What you are asked to do
Going through the entries below, copy out each line that contains "Import".

Data under study

(** * claude_stream_pretty: a shallow embedding of [scripts/claude_stream_pretty.py]

    The script reads newline-delimited JSON records from standard input and
    renders them on standard output.  Python [str] values are sequences of
    Unicode code points, so a string is a list of code points here; standard
    output is the list of the chunks handed to [sys.stdout.write], in order. *)

From Stdlib Require Import String Ascii List ZArith NArith Lia Bool PrimFloat.
From Equations Require Import Equations.
Import ListNotations.

Set Implicit Arguments.
Set Warnings "-register-all".

(** ** Strings *)

Definition char : Type := N.
Definition str : Type := list char.

(** An ASCII literal of the source as a [str]. *)
Definition ustr (s : string) : str := map N_of_ascii (list_ascii_of_string s).

(** The same for a literal that holds double quotes: the apostrophes of
    [s] stand for them. *)
Definition dq (s : string) : str :=
  map (fun c => if (c =? 39)%N then 34%N else c) (ustr s).

Definition NL : char := 10%N.          (* "\n" *)
Definition ELLIPSIS : char := 8230%N.  (* U+2026, the one-character marker *)

Definition len (s : str) : Z := Z.of_nat (length s).

Definition str_eqb (a b : str) : bool :=
  if list_eq_dec N.eq_dec a b then true else false.

(** [c.isspace()] on one code point, the set [str.strip()] removes. *)
Definition isspace (c : char) : bool :=
  ((9 <=? c) && (c <=? 13) || (28 <=? c) && (c <=? 32)
   || (c =? 133) || (c =? 160) || (c =? 5760)
   || (8192 <=? c) && (c <=? 8202)
   || (c =? 8232) || (c =? 8233) || (c =? 8239) || (c =? 8287)
   || (c =? 12288))%N.

Fixpoint lstrip_by (f : char -> bool) (s : str) : str :=
  match s with
  | c :: s' => if f c then lstrip_by f s' else s
  | [] => []
  end.

Definition rstrip_by (f : char -> bool) (s : str) : str :=
  rev (lstrip_by f (rev s)).

(** [s.strip()] *)
Definition strip (s : str) : str := rstrip_by isspace (lstrip_by isspace s).

(** [s.rstrip("\n")] *)
Definition rstrip_nl (s : str) : str := rstrip_by (N.eqb NL) s.

(** ["\n" in s] *)
Definition contains_nl (s : str) : bool := existsb (N.eqb NL) s.

(** [s.split("\n", 1)]: one element when [s] has no newline, else the text
    before the first newline and the text after it. *)
Fixpoint split_nl_1 (s : str) : list str :=
  match s with
  | [] => [[]]
  | c :: s' =>
      if N.eqb NL c then [[]; s']
      else match split_nl_1 s' with
           | l :: rest => (c :: l) :: rest
           | [] => [[c]]
           end
  end.

(** [s[:k]] *)
Definition slice_to (s : str) (k : Z) : str :=
  if (0 <=? k)%Z then firstn (Z.to_nat k) s
  else firstn (Z.to_nat (len s + k)) s.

Written answer
From Stdlib Require Import String Ascii List ZArith NArith Lia Bool PrimFloat.
From Equations Require Import Equations.
Import ListNotations.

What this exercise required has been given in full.